Classwork? Yes! This class is no joke. There's a lot of work in this class and I can see why it's helpful. If you put in the effort to do everything, then it should pay off. It's just that there's so much, so I guess that's why a lot of people don't actually do all of it. There are repeat-takers in the class, and they've all said that they really wish they did all of the homework and stuff. I think it's best to listen to experience, so I'm not screwing around - and I haven't been anyway. Plus, I paid a lot of money (rather, borrowed) for this class! That would be absolutely STUPID not to do the work that's required. It's all on an honor (i.e. 'you choose your success') system, so if you don't do anything, don't expect anything and don't cry when you fail.

I've also been trying to rework my sleeping schedule to get me into "test mode". The test is just about a month away from now and that's just scary. I have my next diagnostic coming up this weekend, so I'll see if I've actually been making any improvements since the first one.
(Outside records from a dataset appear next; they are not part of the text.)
(** * github-tag-action: the version resolution engine of [src/utils.ts] and
      [src/main.ts], embedded shallowly and checked against its specification.

    Layout: the JavaScript string operations the code relies on, the regular
    expressions it builds (a backtracking matcher over the fragment of the
    pattern syntax that the action uses), the [semver] package, the functions
    of [utils.ts], the body of [main], and then the theorems. *)

From Stdlib Require Import ZArith List Ascii String Bool Arith Lia Permutation.
From Stdlib Require Import DecimalString DecimalPos DecimalN.
Import ListNotations.

Local Open Scope string_scope.
Local Open Scope nat_scope.
Local Open Scope list_scope.

(** JavaScript strings are sequences of code units; the model takes the code
    units below 256, as a list, so that the list lemmas apply. A literal
    ["v1.2.3"] is read as such a list. *)
Definition str := list ascii.

Definition lit (s : string) : str := list_ascii_of_string s.
Coercion lit : string >-> str.

(* ================================================================== *)
(** ** Strings: the methods of [String.prototype] used by the action *)
(* ================================================================== *)

Module JsString.
Definition error_of (oldPixel : num) : num :=
  sub oldPixel (if ltb oldPixel (of_int 60) then of_int 0 else of_int 255).

(** The grayscale working copy alone, one pixel further. *)
Definition gray_step (width height : Z) (g : list num) (i : Z) : list num :=
  distributeErrorGrayscale g (i mod width) (i / width) width height
    (error_of (f32_get g i)).

(** The working copy just before pixel [i] is processed. *)
Definition gray_before (img : ImageData) (i : Z) : list num :=
  for_range i (gray_step img.(width) img.(height))
    (to_grayscale img.(width) img.(height) img.(data)).

(** A valid input: positive dimensions and four bytes per pixel. *)
Definition valid (img : ImageData) : Prop :=
  0 < img.(width) ∧ 0 < img.(height) ∧
  Z.of_nat (length img.(data)) = img.(width) * img.(height) * 4.

(** The four channels of pixel [i], and the two pixels of a stencil. *)
Definition pixel (d : list Z) (i : Z) : list (option Z) :=
  [get d (i * 4); get d (i * 4 + 1); get d (i * 4 + 2); get d (i * 4 + 3)].

Definition opaque_black : list (option Z) := [Some 0; Some 0; Some 0; Some 255].
Definition transparent : list (option Z) := [Some 0; Some 0; Some 0; Some 0].

(** The four stores of a pixel: black with the given alpha. *)
Definition write_pixel (data : list Z) (idx alpha : Z) : list Z :=
  set (set (set (set data idx 0) (idx + 1) 0) (idx + 2) 0) (idx + 3) alpha.

(** ** Sample images *)

(** An engine that creates buffers of up to 2 GiB. *)
Definition sample_limit : Z := 2 ^ 31.

(** A 3x1 image: luminances 59, 0 and 55. *)
Definition img_dependent : ImageData :=
  mkImageData 3 1 [59; 59; 59; 255; 0; 0; 0; 255; 55; 55; 55; 255].

(** A single pixel whose luminance expression is just below 60. *)
Definition img_rounded : ImageData := mkImageData 1 1 [15; 87; 39; 255].

Definition ten : num := of_int 10.

(** A 4x1 image, every pixel of luminance 10. *)
Definition img_tens : ImageData :=
  mkImageData 4 1
    [10; 10; 10; 255; 10; 10; 10; 255; 10; 10; 10; 255; 10; 10; 10; 255].

(** The working copy of a black 6x3 image. *)
Definition gray_black_6x3 : list num := replicate 18 (of_int 0).

(** Like [img_dependent] but for its last pixel. *)
Definition img_dependent_alt : ImageData :=
  mkImageData 3 1 [59; 59; 59; 0; 0; 0; 0; 7; 200; 100; 50; 255].

(** A white 2x1 image and an opaque black 2x1 stencil. *)
Definition img_white : ImageData :=
  mkImageData 2 1 [255; 255; 255; 255; 255; 255; 255; 0].

Definition img_opaque : ImageData :=
  mkImageData 2 1 [0; 0; 0; 255; 0; 0; 0; 255].

(** A 2x2 image. *)
Definition img_two_rows : ImageData :=
  mkImageData 2 2
    [200; 200; 200; 255; 20; 20; 20; 255; 70; 70; 70; 255; 50; 50; 50; 255].

(** ** Arrays: reading after writing *)

Section Arrays.
Context {A : Type}.
Implicit Types (a : list A) (i j : Z) (v : A).

Lemma length_set a i v : length (set a i v) = length a.
Proof. unfold set. destruct (0 <=? i); [apply length_insert | done]. Qed.

Lemma get_set_ne a i j v : i ≠ j → get (set a i v) j = get a j.
Proof.
  intros Hne. unfold get, set.
  destruct (Z.leb_spec 0 j); [|done].
  destruct (Z.leb_spec 0 i); [|done].
  apply list_lookup_insert_ne. lia.
Qed.

Lemma get_set_eq a i v :
  0 ≤ i < Z.of_nat (length a) → get (set a i v) i = Some v.
Proof.
  intros Hi. unfold get, set.
  destruct (Z.leb_spec 0 i); [|lia].
  apply list_lookup_insert_eq. lia.
Qed.

Lemma get_is_Some a i : 0 ≤ i < Z.of_nat (length a) → is_Some (get a i).
Proof.
  intros Hi. unfold get. destruct (Z.leb_spec 0 i); [|lia].
  apply lookup_lt_is_Some. lia.
Qed.

Lemma get_None a i : i < 0 ∨ Z.of_nat (length a) ≤ i → get a i = None.
Proof.
  intros Hi. unfold get. destruct (Z.leb_spec 0 i); [|done].
  apply lookup_ge_None. lia.
Qed.

Lemma set_out_of_range a i v :
  i < 0 ∨ Z.of_nat (length a) ≤ i → set a i v = a.
Proof.
  intros Hi. unfold set. destruct (Z.leb_spec 0 i); [|done].
  apply list_insert_ge. lia.
Qed.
Alright, time to get back to my cave. Take care everyone! Bye!


Sunday, October 05, 2008

TestMasters and LSAT

Wow! It's already October! With today being the 5th, that means that my TestMasters (LSAT Prep) course officially begins tonight. Yesterday I took my first Diagnostic and did exactly how I expected -- poorly. Good to know though, cuz it's going to make me work a LOT harder.

In any case, I wanted to write here to say that I am taking the LSAT (Law School Admission Test) on December 6th and to announce that I'm going to be out of contact until then. I know a lot of people usually say that about things, but trust me -- I won't exist until December 7th. I seriously gotta work hard on this test. There's a lot weighing on this one exam.
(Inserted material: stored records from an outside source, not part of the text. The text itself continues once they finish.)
(** Back-to-back requests of one address, and one step of the limiter
    on the record of the requester. *)
Lemma limiterVerdicts_window (reqs : list Request) (w : World) (a : jsstring) :
  Forall (fun req => ip req = a) reqs ->
  limiterHits w !! a = None ->
  (forall i, (i < length reqs)%nat ->
             clock (ticks w + i) < clock (ticks w) + RateLimit.windowMs) ->
  fst (limiterVerdicts clock reqs w)
  = map verdict_in_window (seq 0 (length reqs))
  /\ (forall i, (5 <= i < length reqs)%nat ->
        fst (limiterVerdicts clock reqs w) !! i = Some (Respond tooManyRequests))
  /\ status tooManyRequests = 429
  /\ RateLimit.windowMs = 900000
  /\ forall (req' : Request) (w1 : World) (win : RateWindow),
       limiterHits w1 !! ip req' = Some win ->
       let now := clock (ticks w1) in
       let out := contactLimiter clock req' w1 in
       (windowStart win + RateLimit.windowMs <= now ->
          fst out = Next
          /\ limiterHits (snd out) !! ip req'
             = Some {| count := 1; windowStart := now |})
       /\ (now < windowStart win + RateLimit.windowMs ->
             limiterHits (snd out) !! ip req'
             = Some {| count := count win + 1;
                       windowStart := windowStart win |}
             /\ (fst out = Next <-> count win < RateLimit.max)).
Proof.
  intros Hall Hnone Hin.
  assert (Hvs : fst (limiterVerdicts clock reqs w)
                = map verdict_in_window (seq 0 (length reqs))).
  { destruct Hall as [| req reqs Hip Hall]; [reflexivity |].
    simpl. rewrite contactLimiter_unfold. rewrite Hip, Hnone. simpl.
    match goal with |- context [limiterVerdicts clock reqs ?w1] =>
      pose proof (limiterVerdicts_in_window reqs w1 a 1 (clock (ticks w)) Hall)
        as IH;
      destruct (limiterVerdicts clock reqs w1) as [vs w2] end.
    simpl in IH. destruct IH as (Hvs & _).
    - now rewrite lookup_insert_eq.
    - intros i Hi. specialize (Hin (S i)).
      rewrite <- Nat.add_succ_r. apply Hin. simpl. lia.
    - simpl. now rewrite Hvs. }
  split; [exact Hvs |].
  split.
  { intros i [H5 Hi]. rewrite Hvs.
    rewrite list_lookup_fmap, lookup_seq_lt by exact Hi. simpl.
    unfold verdict_in_window. now destruct (Nat.ltb_spec i 5); [lia |]. }
  split; [reflexivity |]. split; [reflexivity |].
  intros req' w1 win Hwin now out. subst out now.
  rewrite contactLimiter_unfold. rewrite Hwin. simpl. split.
  - intros H. apply Z.leb_le in H. rewrite H. simpl.
    now rewrite lookup_insert_eq.
  - intros H. apply Z.leb_gt in H. rewrite H. simpl.
    rewrite lookup_insert_eq. split; [reflexivity |].
    unfold RateLimit.max.
    destruct (Z.ltb_spec 5 (count win + 1)); split; intros; try lia;
      try discriminate; reflexivity.
Qed.

End LimiterFacts.

(** ** Order of the stages, consumption of tokens, dispatch *)

Section PipelineFacts.
Context (clock : nat -> Z).
Context (transport : nat -> MailOptions -> bool).
Context (env : ProcessEnv).

Import JsMapFacts.

Local Abbreviation postContactP := (postContact clock transport env).
Local Abbreviation runP := (run clock transport env).

Ltac not_a_stage :=
  let Hin := fresh "Hin" in
  intros Hin;
  repeat (apply elem_of_cons in Hin as [Hin | Hin]; [discriminate |]);
  now apply elem_of_nil in Hin.

Lemma fieldValidation_status b r :
  fieldValidation b = Some r -> status r = 400.
Proof.
  unfold fieldValidation. destruct (_ || _).
  - now intros [= <-].
  - destruct (negb _); [now intros [= <-] | discriminate].
Qed.

(** A request without a valid token never gets past [validateCsrf]. *)
Lemma validateCsrf_rejects req w :
  (forall tok, ~ valid_token (clock (ticks w)) req (csrfTokens w) tok) ->
  exists r w', validateCsrf clock req w = (Respond r, w')
               /\ (r = csrfInvalid \/ r = csrfExpired)
               /\ sendCalls w' = sendCalls w.
Proof.
  intros Hinv.
  destruct (x_csrf_token req) as [tok |] eqn:Htok.
  - destruct tok as [| c tok].
    + exists csrfInvalid, w. rewrite validateCsrf_missing by (now right). auto.
    + destruct (JsMap.get (c :: tok) (csrfTokens w)) as [td |] eqn:Hget.
      * rewrite (validateCsrf_present clock req w _ td Htok) by
          (auto; discriminate).
        destruct (Z.ltb_spec (expires td) (clock (ticks w))) as [Hlt | Hge].
        -- eexists _, _. split; [reflexivity |]. auto.
        -- exfalso. apply (Hinv (c :: tok)).
           split; [exact Htok |]. split; [discriminate |]. eauto.
      * exists csrfInvalid, w.
        rewrite (validateCsrf_unknown clock req w (c :: tok)) by auto. auto.
  - exists csrfInvalid, w. rewrite validateCsrf_missing by (now left). auto.
Qed.

(** C3, as the code has it: the stages of the contact route run in the
    order rate limiter, CSRF validation, handler, each one only when the
    one before has handed the request on, and no mail is sent unless the
    handler runs.  A request without a valid token never reaches the
    handler and causes no [sendMail] call: it is answered 403 by the CSRF
    validation when the rate limiter admits it, and 429 by the rate
    limiter, before any CSRF validation, when it does not. *)
Theorem contact_route_order (req : Request) (w : World) :
  let out := postContactP req w in
  (stages_run out = [ContactLimiter]
   \/ stages_run out = [ContactLimiter; ValidateCsrf]
   \/ stages_run out = [ContactLimiter; ValidateCsrf; ContactHandler])
  /\ ((ContactHandler ∉ stages_run out) ->
        sendCalls (world_after out) = sendCalls w)
  /\ ((forall tok,
         ~ valid_token (clock (S (ticks w))) req (csrfTokens w) tok) ->
      (ContactHandler ∉ stages_run out)
      /\ sendCalls (world_after out) = sendCalls w
      /\ (fst (contactLimiter clock req w) = Next ->
            stages_run out = [ContactLimiter; ValidateCsrf]
            /\ exists r, response out = Some r /\ status r = 403
                         /\ (r = csrfInvalid \/ r = csrfExpired))
      /\ (fst (contactLimiter clock req w) <> Next ->
            stages_run out = [ContactLimiter]
            /\ response out = Some tooManyRequests
            /\ status tooManyRequests = 429)).
Proof.
  intros out. subst out. rewrite postContact_unfold.
  pose proof (contactLimiter_frame clock req w) as (Hc1 & _ & Hs1 & Ht1).
  pose proof (contactLimiter_verdict clock req w) as Hv1.
  destruct (contactLimiter clock req w) as [v1 w1]; simpl in *.
  destruct Hv1 as [-> | ->].
  - pose proof (validateCsrf_frame clock req w1) as (_ & _ & Hs2 & _ & _).
    split; [| split].
    + destruct (validateCsrf clock req w1) as [[| r2] w2]; simpl; auto.
      destruct (contactHandler transport env req w2); simpl; auto.
    + destruct (validateCsrf clock req w1) as [[| r2] w2]; simpl in *.
      * destruct (contactHandler transport env req w2); simpl.
        intros Hnot. exfalso. apply Hnot.
        unfold stages_run. simpl. rewrite !elem_of_cons. auto.
      * intros _. congruence.
    + intros Hinv.
      destruct (validateCsrf_rejects req w1) as (r & w2 & -> & Hr & Hs).
      { now rewrite Hc1, Ht1. }
      unfold stages_run, response, world_after. simpl.
      split; [not_a_stage |]. split; [congruence |].
      split; [| intros H; congruence].
      intros _. split; [reflexivity |]. exists r.
      split; [reflexivity |]. split; [| exact Hr].
      now destruct Hr as [-> | ->].
  - unfold stages_run, response, world_after. simpl.
    split; [auto |]. split; [auto |]. intros _.
    split; [not_a_stage |]. split; [exact Hs1 |].
    split; [discriminate |]. auto.
Qed.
Given that the LSAT is probably the only situation in the US that's similar to the entrance exam system in Asia (or at least in Korea and Japan), this test is extremely important and will decide the next direction in my life for the next few years -- and yes, I have planned ahead for various situations/outcomes. What I mean is that the LSAT comprises up to more than 70% of your eligibility towards the law school of your choice, so "not doing well" is basically suicide on your chances to get into a law school -- any law school, not just the "top" ones. Of course I'll be aiming for the highest score possible (who doesn't/wouldn't?) and that'll be WONDERFUL and all if it works out, but I've got several other plans for otherwise.. and I'd rather not delve into that right now...
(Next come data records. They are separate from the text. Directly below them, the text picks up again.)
(** * Telescope: the message-routed client/server coordination layer

    A shallow embedding of
    - class [TelescopeServer]
      ([packages/core/src/server.ts], lines 9-190) and the interface
      [WebSocketMessage] of [types.ts] (same file, lines 296-308),
    - class [TelescopeClient] of the browser runtime
      ([client.ts]; lines 320-569 of
      [packages/browser-runtime/src/tree-view.ts]),
    - [startCommand] ([packages/cli/src/commands/start.ts]),
    together with the properties of the protocol that are checked against
    them.

    Conventions of the model.
    - JavaScript values are the trees of [Js.JsValue]; numbers are
      integers.  A received frame is represented by what [JSON.parse]
      makes of it, a transmitted frame by the message that
      [JSON.stringify] serialises.
    - Exceptions are sums [Error + A]; an [async] method that throws is a
      method whose returned promise rejects.
    - [Date.now()], [Math.random()] and the engine's stack text are
      inputs of the functions that read them.
    - Time is the set of timers that are set: a timer carries its delay
      and may fire once, whenever the event loop picks it.
    - A promise, a socket, a listener is a reference: an index into the
      page's promises and sockets, a name for a listener.  Listeners
      given to [on()] are opaque; calling one is recorded.
    - Console output is kept for the server and left out for the
      client. *)

From Stdlib Require Import ZArith.
From stdpp Require Import base option list strings gmap pretty.

Set Warnings "-register-all".

Local Open Scope Z_scope.
Local Open Scope string_scope.
Local Open Scope list_scope.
I don't know how things are gonna go, of course, so we're just gonna have to see what these next few months will have to show. Please don't take it personal if you don't see me or if I refuse to go out and do things. When I "lock down", I seriously lock-things-down. By all means I'll try to hangout and get lunch or something once in a while, but don't expect me to be out all the time. Please respect me enough to let me concentrate on this test (only). Gotta work first, we'll have fun later.

Thank you in advance! Time to work harder than ever!